Assignment> Across all the entries below, count each line that holds "Forall" and report the figure only.

__________________________________________________

(** X7. The account store writes one key only: whenever one of its five
    writing operations returns, every entry of local storage under a key
    other than ['target_accounts'] is as it was. *)
Theorem account_store_touches_one_key
    (ls : LocalStorage) (k : string) (a : TargetAccount)
    (id pid : string) (persona : TargetPersonaResponse) :
  k ≠ target_accounts_key →
  (∀ ls', saveTargetAccount a ls = Returned ls' → ls' !! k = ls !! k)
  ∧ (∀ ls', deleteTargetAccount id ls = Returned ls' → ls' !! k = ls !! k)
  ∧ (∀ ls', addPersonaToTargetAccount id persona ls = Returned ls' → ls' !! k = ls !! k)
  ∧ (∀ ls', updatePersonaForTargetAccount id persona ls = Returned ls' →
            ls' !! k = ls !! k)
  ∧ (∀ ls', deletePersonaFromTargetAccount id pid ls = Returned ls' →
            ls' !! k = ls !! k).
Proof.
  intros Hk. split_and!; intros ls'.
  - by apply saveTargetAccount_frame.
  - unfold deleteTargetAccount.
    destruct (getStoredTargetAccounts ls) as [l|e]; simpl; [|done].
    intros [= <-]. by rewrite lookup_insert_ne.
  - unfold addPersonaToTargetAccount.
    destruct (getStoredTargetAccounts ls) as [l|e]; simpl; [|done].
    destruct (_ =? _)%Z; [by intros [= <-]|].
    destruct (l !! _) as [account|]; [|done]. by apply saveTargetAccount_frame.
  - unfold updatePersonaForTargetAccount.
    destruct (getStoredTargetAccounts ls) as [l|e]; simpl; [|done].
    destruct (_ =? _)%Z; [by intros [= <-]|].
    destruct (l !! _) as [account|]; [|done].
    destruct (account_personas account) as [personas|]; [|by intros [= <-]].
    destruct (_ =? _)%Z; [by intros [= <-]|]. by apply saveTargetAccount_frame.
  - unfold deletePersonaFromTargetAccount.
    destruct (getStoredTargetAccounts ls) as [l|e]; simpl; [|done].
    destruct (_ =? _)%Z; [by intros [= <-]|].
    destruct (l !! _) as [account|]; [|done].
    destruct (account_personas account) as [personas|]; [|by intros [= <-]].
    by apply saveTargetAccount_frame.
Qed.

Lemma account_store_touches_one_key_witness :
  "drafts_account" ≠ target_accounts_key
  ∧ ∀ ls', saveTargetAccount acme_renamed sampleStorage = Returned ls' →
           ls' !! "drafts_account" = sampleStorage !! "drafts_account".
Proof.
  assert ("drafts_account" ≠ target_accounts_key) as Hk by discriminate.
  split; [exact Hk|].
  exact (proj1 (account_store_touches_one_key sampleStorage "drafts_account"
                  acme_renamed "a1" "p1" cfo Hk)).
Defined.

(** ** Buying signals *)

Example transformBuyingSignals_sample :
  transformBuyingSignals sampleSignals =
  Returned
    [ [("id", VStr "0"); ("label", VStr "Hiring SDRs"); ("description", VStr "");
       ("enabled", VBool true)];
      [("id", VStr "1"); ("label", VStr "New CRO"); ("description", VStr "");
       ("enabled", VBool false)];
      [("id", VStr "2"); ("label", VStr ""); ("description", VStr "");
       ("enabled", VBool true)] ].
Proof. by vm_compute. Qed.

Section buying_signals.
Implicit Types (s v : value) (xs : list value) (idx : nat) (signal : obj).

Lemma pretty_N_go_nonempty (x : N) (t : string) : t ≠ "" → pretty_N_go x t ≠ "".
Proof.
  revert t. induction (N.lt_wf_0 x) as [x _ IH]; intros t Ht.
  assert (x = 0 ∨ 0 < x)%N as [->|Hpos] by lia.
  - by rewrite pretty_N_go_0.
  - rewrite pretty_N_go_step by done. apply IH; [by apply N.div_lt | done].
Qed.

(** [String(idx)] is never the empty string. *)
Lemma pretty_nat_nonempty idx : pretty idx ≠ "".
Proof.
  unfold pretty, pretty_nat, pretty, pretty_N. case_decide; [done|].
  rewrite pretty_N_go_step by lia. by apply pretty_N_go_nonempty.
Qed.

Lemma truthy_index idx : truthy (VStr (pretty idx)) = true.
Proof.
  simpl. apply negb_true_iff, String.eqb_neq, pretty_nat_nonempty.
Qed.

Lemma js_or_truthy v d : truthy d = true → truthy (js_or v d) = true.
Proof. intros Hd. unfold js_or. by destruct (truthy v) eqn:Hv. Qed.

Lemma js_or_empty v : truthy (js_or v (VStr "")) = true ∨ js_or v (VStr "") = VStr "".
Proof. unfold js_or. destruct (truthy v) eqn:Hv; [by left | by right]. Qed.

Lemma buyingSignal_shaped s idx signal :
  buyingSignal s idx = Returned signal → signal_shaped signal.
Proof.
  assert (∀ e, (if negb (is_undefined e) then e else VBool true) ≠ VUndefined) as Henabled
    by (by intros []).
  destruct s as [| | | |label| |]; simpl; try done; intros [= <-];
    eexists _, _, _, _; (split; [reflexivity|]);
    split_and!; auto using truthy_index, js_or_truthy, js_or_empty.
  destruct (String.eqb_spec label ""); [right; by subst | left].
  simpl. by apply negb_true_iff, String.eqb_neq.
Qed.

(** A shaped signal passes through the callback unchanged, at any index. *)
Lemma buyingSignal_fixed signal idx :
  signal_shaped signal → buyingSignal (VObj signal) idx = Returned signal.
Proof.
  intros (id & label & description & enabled & -> & Hid & Hlabel & Hdesc & Henabled).
  set (signal := [("id", id); ("label", label); ("description", description);
                  ("enabled", enabled)]).
  assert (prop "id" (VObj signal) = id) as Eid by reflexivity.
  assert (prop "label" (VObj signal) = label) as Elabel by reflexivity.
  assert (prop "name" (VObj signal) = VUndefined) as Ename by reflexivity.
  assert (prop "description" (VObj signal) = description) as Edesc by reflexivity.
  assert (prop "enabled" (VObj signal) = enabled) as Eenabled by reflexivity.
  cbn [buyingSignal]. rewrite Eid, Elabel, Ename, Edesc, Eenabled.
  assert (js_or id (VStr (pretty idx)) = id) as -> by (unfold js_or; by rewrite Hid).
  assert (js_or (js_or label VUndefined) (VStr "") = label) as ->.
  { unfold js_or. destruct Hlabel as [Hlabel | ->]; [|done].
    rewrite Hlabel. by rewrite Hlabel. }
  assert (js_or description (VStr "") = description) as ->.
  { unfold js_or. by destruct Hdesc as [-> | ->]. }
  assert ((if negb (is_undefined enabled) then enabled else VBool true) = enabled) as ->
    by (by destruct enabled).
  done.
Qed.

Lemma map_buyingSignals_shaped idx xs out :
  map_buyingSignals idx xs = Returned out →
  length out = length xs ∧ Forall signal_shaped out.
Proof.
  revert idx out. induction xs as [|s xs IH]; intros idx out; simpl.
  - by intros [= <-].
  - destruct (buyingSignal s idx) as [signal|e] eqn:Hs; simpl; [|done].
    destruct (map_buyingSignals (S idx) xs) as [signals|e] eqn:Hxs; simpl; [|done].
    intros [= <-]. destruct (IH _ _ Hxs) as [Hlen Hall]. split; simpl.
    + by rewrite Hlen.
    + constructor; [by eapply buyingSignal_shaped | done].
Qed.

Lemma map_buyingSignals_returns idx xs :
  Forall (λ s, is_nullish s = false) xs → ∃ out, map_buyingSignals idx xs = Returned out.
Proof.
  intros Hxs. revert idx. induction Hxs as [|s xs Hs _ IH]; intros idx; simpl; [by eexists|].
  destruct (IH (S idx)) as [signals ->].
  destruct s; try done; simpl; by eexists.
Qed.

Lemma map_buyingSignals_throws idx xs :
  Exists (λ s, is_nullish s = true) xs → map_buyingSignals idx xs = Thrown TypeError.
Proof.
  intros Hxs. revert idx. induction Hxs as [s xs Hs|s xs _ IH]; intros idx; simpl.
  - by destruct s.
  - rewrite IH. by destruct s.
Qed.

Lemma map_buyingSignals_strings idx xs out i (label : string) :
  map_buyingSignals idx xs = Returned out →
  xs !! i = Some (VStr label) →
  out !! i = Some [("id", VStr (pretty (idx + i))); ("label", VStr label);
                   ("description", VStr ""); ("enabled", VBool true)].
Proof.
  revert idx out i. induction xs as [|s xs IH]; intros idx out i; simpl; [done|].
  destruct (buyingSignal s idx) as [signal|e] eqn:Hs; simpl; [|done].
  destruct (map_buyingSignals (S idx) xs) as [signals|e] eqn:Hxs; simpl; [|done].
  intros [= <-]. destruct i as [|i]; simpl.
  - intros [= ->]. simpl in Hs. injection Hs as <-. by rewrite Nat.add_0_r.
  - intros Hi. rewrite Nat.add_succ_r. by apply (IH (S idx)).
Qed.

Lemma map_buyingSignals_fixed idx (out : list obj) :
  Forall signal_shaped out → map_buyingSignals idx (VObj <$> out) = Returned out.
Proof.
  intros Hout. revert idx. induction Hout as [|signal out Hs _ IH]; intros idx; [done|].
  rewrite fmap_cons. cbn [map_buyingSignals].
  by rewrite buyingSignal_fixed, IH.
Qed.
End buying_signals.

(** X8. [transformBuyingSignals] returns the empty list for anything that
    is not an array.  For an array it throws a [TypeError] when an element
    is [null] or [undefined]; otherwise it returns one signal per element,
    in order, each with exactly the properties [id], [label],
    [description], [enabled], a truthy id and an [enabled] that is not
    [undefined]; a string element becomes the enabled signal labelled by
    the string, with its index as id. *)
Theorem transformBuyingSignals_shape (raw : value) :
  ((∀ xs, raw ≠ VArr xs) → transformBuyingSignals raw = Returned [])
  ∧ (∀ xs, raw = VArr xs →
       (Exists (λ s, is_nullish s = true) xs →
          transformBuyingSignals raw = Thrown TypeError)
       ∧ (Forall (λ s, is_nullish s = false) xs →
            ∃ out,
              transformBuyingSignals raw = Returned out
              ∧ length out = length xs
              ∧ Forall signal_shaped out
              ∧ ∀ i label, xs !! i = Some (VStr label) →
                  out !! i = Some [("id", VStr (pretty i)); ("label", VStr label);
                                   ("description", VStr ""); ("enabled", VBool true)])).
Proof.
  split.
  - intros Hraw. destruct raw; try done. by destruct (Hraw xs).
  - intros xs ->. unfold transformBuyingSignals. split.
    + apply map_buyingSignals_throws.
    + intros Hxs. destruct (map_buyingSignals_returns 0 xs Hxs) as [out Hout].
      exists out. destruct (map_buyingSignals_shaped _ _ _ Hout) as [Hlen Hall].
      split_and!; try done.
      intros i label Hi. by apply (map_buyingSignals_strings 0 xs out i label).
Qed.

(** X9. [transformBuyingSignals] is idempotent: whenever it returns, giving
    it its own result returns that result again. *)
Theorem transformBuyingSignals_idempotent (raw : value) (out : list obj) :
  transformBuyingSignals raw = Returned out →
  transformBuyingSignals (VArr (VObj <$> out)) = Returned out.
Proof.
  intros Hout. unfold transformBuyingSignals in *.
  apply map_buyingSignals_fixed. by eapply map_buyingSignals_shaped.
Qed.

__________________________________________________

Solved problem> 5